The SEC’s probe intensifies pressure after the regulator asked banks last year to increase disclosures on prospectuses for privately traded securities known as structured notes.

Banks had to include the securities’ estimated initial value, which is typically two to four percent less than what investors paid for them, data compiled by Bloomberg show. They were also asked to use a narrative rather than mathematical explanation of the derivatives included.

‘More Exotic’

There are about $82.7 billion of outstanding structured notes in the U.S., according data compiled by Bloomberg tracking the securities sold since January 2010.

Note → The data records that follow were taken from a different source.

Lemma bpow_le (a b : Z) : (a <= b)%Z -> bpow a <= bpow b.
Proof.
  intros H. replace b with (a + (b - a))%Z by lia. rewrite bpow_add.
  pose proof (bpow_pos a). pose proof (bpow_ge_1 (b - a) ltac:(lia)). nra.
Qed.

(** The value of a finite number; 0 for the others. *)
Definition SF2R (x : spec_float) : R :=
  match x with
  | S754_finite s m e => (if s then -1 else 1) * (IZR (Zpos m) * bpow e)
  | _ => 0
  end.

(** A real [x] lies in the binade slot of [m] at exponent [e]. *)
Definition between (x : R) (m e : Z) : Prop :=
  IZR m * bpow e <= x < IZR (m + 1) * bpow e.

Lemma shr_1_between (x : R) (mrs : shr_record) (e : Z) :
  (0 <= shr_m mrs)%Z -> between x (shr_m mrs) e ->
  (0 <= shr_m (shr_1 mrs))%Z /\ between x (shr_m (shr_1 mrs)) (e + 1).
Proof.
  destruct mrs as [m r s]. cbn [shr_m]. unfold between. intros Hm [Hl Hu].
  rewrite bpow_succ. pose proof (bpow_pos e) as Hb.
  destruct m as [| p | p]; [| | lia].
  - cbn [shr_1 shr_m]. split; [lia |]. cbn in *. lra.
  - destruct p as [p | p |]; cbn [shr_1 shr_m].
    + split; [lia |].
      rewrite Pos2Z.inj_xI in Hl, Hu. rewrite plus_IZR, mult_IZR in *.
      rewrite plus_IZR in *. rewrite mult_IZR in Hu.
      set (y := IZR (Z.pos p)) in *. cbn in *. nra.
    + split; [lia |].
      rewrite Pos2Z.inj_xO in Hl, Hu. rewrite plus_IZR, mult_IZR in *.
      set (y := IZR (Z.pos p)) in *. cbn in *. nra.
    + split; [lia |]. cbn in *. lra.
Qed.

Lemma iter_shr_1_between (x : R) (n : positive) :
  forall (mrs : shr_record) (e : Z),
    (0 <= shr_m mrs)%Z -> between x (shr_m mrs) e ->
    (0 <= shr_m (iter_pos shr_1 n mrs))%Z
    /\ between x (shr_m (iter_pos shr_1 n mrs)) (e + Zpos n).
Proof.
  induction n as [n IH | n IH |]; intros mrs e Hm Hb; cbn [iter_pos].
  - destruct (shr_1_between x mrs e Hm Hb) as [H1 B1].
    destruct (IH _ _ H1 B1) as [H2 B2].
    destruct (IH _ _ H2 B2) as [H3 B3].
    split; [exact H3 |].
    replace (e + Z.pos n~1)%Z with (e + 1 + Z.pos n + Z.pos n)%Z by lia.
    exact B3.
  - destruct (IH _ _ Hm Hb) as [H2 B2].
    destruct (IH _ _ H2 B2) as [H3 B3].
    split; [exact H3 |].
    replace (e + Z.pos n~0)%Z with (e + Z.pos n + Z.pos n)%Z by lia.
    exact B3.
  - apply shr_1_between; assumption.
Qed.

Lemma shr_between (x : R) (mrs mrs' : shr_record) (e e' n : Z) :
  (0 <= shr_m mrs)%Z -> between x (shr_m mrs) e ->
  shr mrs e n = (mrs', e') ->
  (0 <= shr_m mrs')%Z /\ between x (shr_m mrs') e' /\ (e <= e')%Z.
Proof.
  intros Hm Hb. unfold shr. destruct n as [| p | p]; intros E; inversion E; subst.
  - repeat split; [assumption | apply Hb | apply Hb | lia].
  - destruct (iter_shr_1_between x p mrs e Hm Hb) as [H1 B1].
    repeat split; [assumption | apply B1 | apply B1 | lia].
  - repeat split; [assumption | apply Hb | apply Hb | lia].
Qed.

Lemma shr_m_of_loc (m : Z) (l : location) : shr_m (shr_record_of_loc m l) = m.
Proof. destruct l as [| []]; reflexivity. Qed.

Lemma shr_fexp_between (pr em : Z) (x : R) (m e : Z) (l : location)
    (mrs' : shr_record) (e' : Z) :
  (0 <= m)%Z -> between x m e ->
  shr_fexp pr em m e l = (mrs', e') ->
  (0 <= shr_m mrs')%Z /\ between x (shr_m mrs') e' /\ (e <= e')%Z.
Proof.
  intros Hm Hb. unfold shr_fexp. apply shr_between; rewrite shr_m_of_loc; assumption.
Qed.

Lemma round_nearest_even_cases (m : Z) (l : location) :
  round_nearest_even m l = m \/ round_nearest_even m l = (m + 1)%Z.
Proof.
  destruct l as [| []]; cbn; auto. destruct (Z.even m); auto.
Qed.

(** The rounding step: a finite result is within two units of its last
    place of the real it rounds. *)
Lemma binary_round_aux_between (pr em : Z) (s : bool) (m e : Z) (l : location)
    (x : R) (sz : bool) (mz : positive) (ez : Z) :
  (0 <= m)%Z -> between x m e ->
  binary_round_aux pr em s m e l = S754_finite sz mz ez ->
  sz = s /\ Rabs (IZR (Zpos mz) * bpow ez - x) <= 2 * bpow ez.
Proof.
  intros Hm Hb. unfold binary_round_aux.
  destruct (shr_fexp pr em m e l) as [mrs1 e1] eqn:E1.
  destruct (shr_fexp_between _ _ _ _ _ _ _ _ Hm Hb E1) as (Hm1 & Hb1 & _).
  set (m1 := round_nearest_even (shr_m mrs1) (loc_of_shr_record mrs1)).
  destruct (shr_fexp pr em m1 e1 loc_Exact) as [mrs2 e2] eqn:E2.
  assert (Hm1' : (0 <= m1)%Z).
  { destruct (round_nearest_even_cases (shr_m mrs1) (loc_of_shr_record mrs1))
      as [H | H]; unfold m1; rewrite H; lia. }
  assert (Hx1 : between (IZR m1 * bpow e1) m1 e1).
  { unfold between. rewrite plus_IZR. pose proof (bpow_pos e1). nra. }
  destruct (shr_fexp_between _ _ _ _ _ _ _ _ Hm1' Hx1 E2) as (Hm2 & Hb2 & He).
  destruct (shr_m mrs2) as [| p | p] eqn:Em2; try discriminate.
  destruct (Z.leb e2 (em - pr)); try discriminate.
  intros E. inversion E; subst. split; [reflexivity |].
  pose proof (bpow_le _ _ He) as Hle. pose proof (bpow_pos e1) as Hp1.
  unfold between in Hb1, Hb2. rewrite plus_IZR in Hb1, Hb2.
  assert (Hd : - bpow e1 <= IZR m1 * bpow e1 - x <= bpow e1).
  { destruct (round_nearest_even_cases (shr_m mrs1) (loc_of_shr_record mrs1))
      as [H | H]; unfold m1; rewrite H; [| rewrite plus_IZR]; nra. }
  apply Rabs_le. nra.
Qed.

Lemma digits2_pos_lower (m : positive) :
  (2 ^ (Zpos (digits2_pos m) - 1) <= Zpos m)%Z.
Proof.
  induction m as [m IH | m IH |]; cbn [digits2_pos].
  - rewrite Pos2Z.inj_succ. replace (Z.succ (Z.pos (digits2_pos m)) - 1)%Z
      with (Z.succ (Z.pos (digits2_pos m) - 1)) by lia.
    rewrite Z.pow_succ_r by lia. lia.
  - rewrite Pos2Z.inj_succ. replace (Z.succ (Z.pos (digits2_pos m)) - 1)%Z
      with (Z.succ (Z.pos (digits2_pos m) - 1)) by lia.
    rewrite Z.pow_succ_r by lia. lia.
  - cbn. lia.
Qed.

(** A normal number: finite, with all 53 digits. *)
Definition SFnormal (x : spec_float) : bool :=
  match x with
  | S754_finite _ m _ => Z.eqb (Zpos (digits2_pos m)) 53
  | _ => false
  end.

(** The relative accuracy of one rounded operation: 2^-51. *)
Definition eps : R := / 2 ^ 51.

Lemma eps_pos : 0 < eps.
Proof. unfold eps. apply Rinv_0_lt_compat. apply pow_lt. lra. Qed.

Lemma normal_mantissa (m : positive) :
  Z.eqb (Zpos (digits2_pos m)) 53 = true -> 2 ^ 52 <= IZR (Zpos m).
Proof.
  intros H. apply Z.eqb_eq in H. pose proof (digits2_pos_lower m) as L.
  rewrite H in L. change (53 - 1)%Z with 52%Z in L.
  rewrite pow_IZR. apply IZR_le. exact L.
Qed.

Lemma ulp_bound (m : positive) (e : Z) :
  Z.eqb (Zpos (digits2_pos m)) 53 = true ->
  2 * bpow e <= eps * (IZR (Zpos m) * bpow e).
Proof.
  intros H. pose proof (normal_mantissa m H) as Hm. pose proof (bpow_pos e) as Hb.
  unfold eps.
  assert (H51 : 0 < 2 ^ 51) by (apply pow_lt; lra).
  assert (E : 2 ^ 52 = 2 * 2 ^ 51) by (simpl; lra).
  rewrite E in Hm.
  assert (2 <= / 2 ^ 51 * IZR (Z.pos m)).
  { apply (Rmult_le_reg_l (2 ^ 51)); [exact H51 |].
    rewrite <- Rmult_assoc, Rinv_r by lra. lra. }
  nra.
Qed.

Lemma Rabs_sign (s : bool) (v : R) : Rabs ((if s then -1 else 1) * v) = Rabs v.
Proof.
  destruct s.
  - replace (-1 * v) with (- v) by ring. apply Rabs_Ropp.
  - rewrite Rmult_1_l. reflexivity.
Qed.

(** The rounding step with a sign: the signed value approximates the signed
    real. *)
Lemma round_signed (s : bool) (m e : Z) (l : location) (x : R) (z : spec_float) :
  (0 <= m)%Z -> between x m e ->
  binary_round_aux prec emax s m e l = z -> SFnormal z = true ->
  Rabs (SF2R z - (if s then -1 else 1) * x) <= eps * Rabs (SF2R z).
Proof.
  intros Hm Hb E Hn. destruct z as [| | | sz mz ez]; try discriminate.
  destruct (binary_round_aux_between _ _ _ _ _ _ _ _ _ _ Hm Hb E) as [-> Hd].
  cbn [SF2R SFnormal] in *.
  rewrite <- Rmult_minus_distr_l, !Rabs_sign.
  pose proof (ulp_bound mz ez Hn) as Hu.
  rewrite (Rabs_right (IZR (Z.pos mz) * bpow ez)).
  - lra.
  - pose proof (bpow_pos ez). assert (0 < IZR (Z.pos mz)) by (apply IZR_lt; lia). nra.
Qed.
(** [p'] has everything the sources of [p] had: every record, with its id and
    grade, every name of the index, of the TD-only set and of the names seen. *)
Definition sources_grow (p p' : processor) : Prop :=
  (∀ n info, student_details p !! n = Some info →
     ∃ info', student_details p' !! n = Some info')
  ∧ aig_students_math p ⊆ aig_students_math p'
  ∧ aig_students_reading p ⊆ aig_students_reading p'
  ∧ students_in_sources p ⊆ students_in_sources p'
  ∧ td_only_students (stats p) ⊆ td_only_students (stats p').

(** [new] keeps what [old] had: the name, the id, the grade and every flag
    that was set. *)
Definition record_kept (old new : student_info) : Prop :=
  name new = name old ∧ student_id new = student_id old ∧ grade new = grade old
  ∧ (reading old = true → reading new = true)
  ∧ (math old = true → math new = true).

(** The tokens of a roster line: the tokens of the last name, the last of
    them holding the comma, the tokens of the first name, the id, the grade,
    the two statuses and whatever follows them. *)
Definition roster_tokens (last_name : list string) (comma_token : string)
    (first_name : list string) (sid g reading_status math_status : string)
    (extra : list string) : list string :=
  (last_name ++ comma_token :: first_name
   ++ sid :: g :: reading_status :: math_status :: extra)%list.

(** The tokens of the name in a roster line. *)
Definition roster_name (last_name : list string) (comma_token : string)
    (first_name : list string) : list string :=
  (last_name ++ comma_token :: first_name)%list.

(** The sources of [p'] are those of [p]: the configuration, the records, the
    index, the names seen in a source and the TD-only set. *)
Definition same_sources (p p' : processor) : Prop :=
  cfg p' = cfg p
  ∧ student_details p' = student_details p
  ∧ aig_students_math p' = aig_students_math p
  ∧ aig_students_reading p' = aig_students_reading p
  ∧ students_in_sources p' = students_in_sources p
  ∧ td_only_students (stats p') = td_only_students (stats p).


(** The log of [p'] is the log of [p] with records added at the end. *)
Definition log_extends (p p' : processor) : Prop :=
  ∃ l, log p' = (log p ++ l)%list.

(** The last record of a log. *)
Definition last_record (p : processor) : option log_record := last (log p).

(** The first and the last line a successful run logs. *)
Definition start_record : log_record :=
  LogRecord INFO "Starting AIG Class List Processing...".

Definition done_record (c : config) : log_record :=
  LogRecord INFO ("Updated Excel file: " +:+ output_file c).

(** The line [process] logs before it re-raises. *)
Definition failed_record (e : string) : log_record :=
  LogRecord ERROR ("Error during processing: " +:+ e).

(** A run whose PDF file cannot be opened. *)
Definition example_no_pdf_environment : environment :=
  {| pdf_pages := λ _, Raise "No such file or directory";
     path_exists := path_exists example_environment;
     docx_tables := docx_tables example_environment;
     sheet_tab_colors := sheet_tab_colors example_environment;
     excel_sheets := excel_sheets example_environment;
     save := save example_environment |}.

(** *** Notions for the output sheets *)

(** A student as the reconciler writes it: last name, first name, status. *)
Definition student : Type := string * string * aig_status.
(** * marconiclient.client: the Connection class

    A shallow embedding of [src/marconiclient/client.py] (Python 2) and the
    properties of its connection and request-execution layer.

    Python objects are mutable and every call may raise, so the methods of
    [Connection] are computations in a state-and-exception monad over a
    [World]: the one [Connection] object, the table of [httplib] connection
    objects made so far, and the log of calls that leave the process
    (authentication and network traffic).  State changes made before an
    exception is raised persist, as they do in Python. *)

From Stdlib Require Import ZArith String Ascii List Lia Bool DecimalString.
From stdpp Require Import base option list gmap strings.

Set Warnings "-register-all".
Local Open Scope Z_scope.
Local Open Scope string_scope.
Local Open Scope list_scope.

(** ** Python values *)

(** The values that flow through the client: [None], booleans, integers,
    byte strings, lists and dictionaries with string keys (what [json]
    produces and consumes).  A dictionary is an association list; the entry
    nearest the head is the one a subscript finds. *)
Inductive pyval : Type :=
| VNone
| VBool (b : bool)
| VInt (n : Z)
| VStr (s : string)
| VList (l : list pyval)
| VDict (d : list (string * pyval)).
(** * Embedding pipeline and batch splitters of the vector-database notebook

    Shallow embedding of the Python code of
    [examples/vector_databases/Using_vector_databases_for_embeddings_search.ipynb]:
    [get_embeddings], [batchify], [embed_corpus] and the class
    [BatchGenerator] ([to_batches], [splits_num]).

    Python integers are [Z]; lists and DataFrames (seen as their ordered
    rows) are [list]; a raised exception is the [Raised] branch of
    [outcome]; the futures of the thread pool are a list of cells updated
    by index; the remote endpoint and what the run prints or sends are
    threaded through as an explicit [world]. *)

From Stdlib Require Import ZArith QArith_base.
From stdpp Require Import base list strings gmap pretty.

Local Open Scope Z_scope.

(** ** Exceptions and results *)

(** Failures of the embedding endpoint, following the taxonomy of its
    client: rate limiting and network trouble are transient, the rest is
    permanent. *)
Inductive service_error : Type :=
  | RateLimitError
  | APIConnectionError
  | InvalidRequestError.

Inductive exn : Type :=
  | ValueError
  | ZeroDivisionError
  | ServiceError (e : service_error).

Inductive outcome (A : Type) : Type :=
  | Returned (a : A)
  | Raised (e : exn).
Arguments Returned {A} a.
Arguments Raised {A} e.

(** Sequencing: an exception raised by the first computation skips the
    rest. *)
Definition bind {A B : Type} (m : outcome A) (k : A → outcome B) : outcome B :=
  match m with
  | Returned a => k a
  | Raised e => Raised e
  end.

Notation "'let!' x ':=' m 'in' k" := (bind m (λ x, k))
  (at level 10, x name, m at level 100, k at level 200).

(** ** Python primitives used by the notebook *)

(** Normalisation of one bound of a slice [l[lo:hi]] on a sequence of
    length [len]: a negative bound counts from the end, and every bound is
    clipped to [0..len]. *)
Definition slice_bound (len i : Z) : Z :=
  if i <? 0 then Z.max 0 (i + len) else Z.min i len.

(** [l[lo:hi]] *)
Definition py_slice {A : Type} (l : list A) (lo hi : Z) : list A :=
  let len := Z.of_nat (length l) in
  let lo' := slice_bound len lo in
  let hi' := slice_bound len hi in
  take (Z.to_nat (hi' - lo')) (drop (Z.to_nat lo') l).

(** The iteration of [range(start, stop, step)]: the counter advances by
    [step] as long as it has not passed [stop]. *)
Definition before_stop (step cur stop : Z) : bool :=
  if 0 <? step then cur <? stop else stop <? cur.

Fixpoint range_loop (fuel : nat) (cur stop step : Z) : list Z :=
  match fuel with
  | O => []
  | S fuel' =>
      if before_stop step cur stop
      then cur :: range_loop fuel' (cur + step) stop step
      else []
  end.

(** [range(start, stop, step)]; a zero step is a [ValueError].  The
    distance [|stop - start|] bounds the number of iterations. *)
Definition py_range (start stop step : Z) : outcome (list Z) :=
  if step =? 0 then Raised ValueError
  else Returned (range_loop (Z.to_nat (Z.abs (stop - start))) start stop step).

“All of a sudden there are a lot more issuers approaching the SEC, becoming issuers of ETNs,” Keith Styrcula, chairman of the Structured Products Association, an industry group, said in a telephone interview. “There’s been a plethora of new ETNs and some of them are getting a little bit more exotic with leverage or access to certain illiquid asset classes. I see it as a healthy thing as long as there’s not over-reach.”

The SEC is asking banks to make revisions to their ETN prospectuses, according to a letter sent to lenders in February from Amy Starr, head of the agency’s office of capital markets trends in Washington.

Some ETNs, particularly those with the word “shares” in the title, may be ambiguous enough for investors to think they’re buying stocks or exchange-traded funds, the letter says.

Ambiguous Wording

Some fail to adequately explain that banks can bet against the very notes they’re selling or suspend new offerings or take other actions that can affect their value, according to the letter.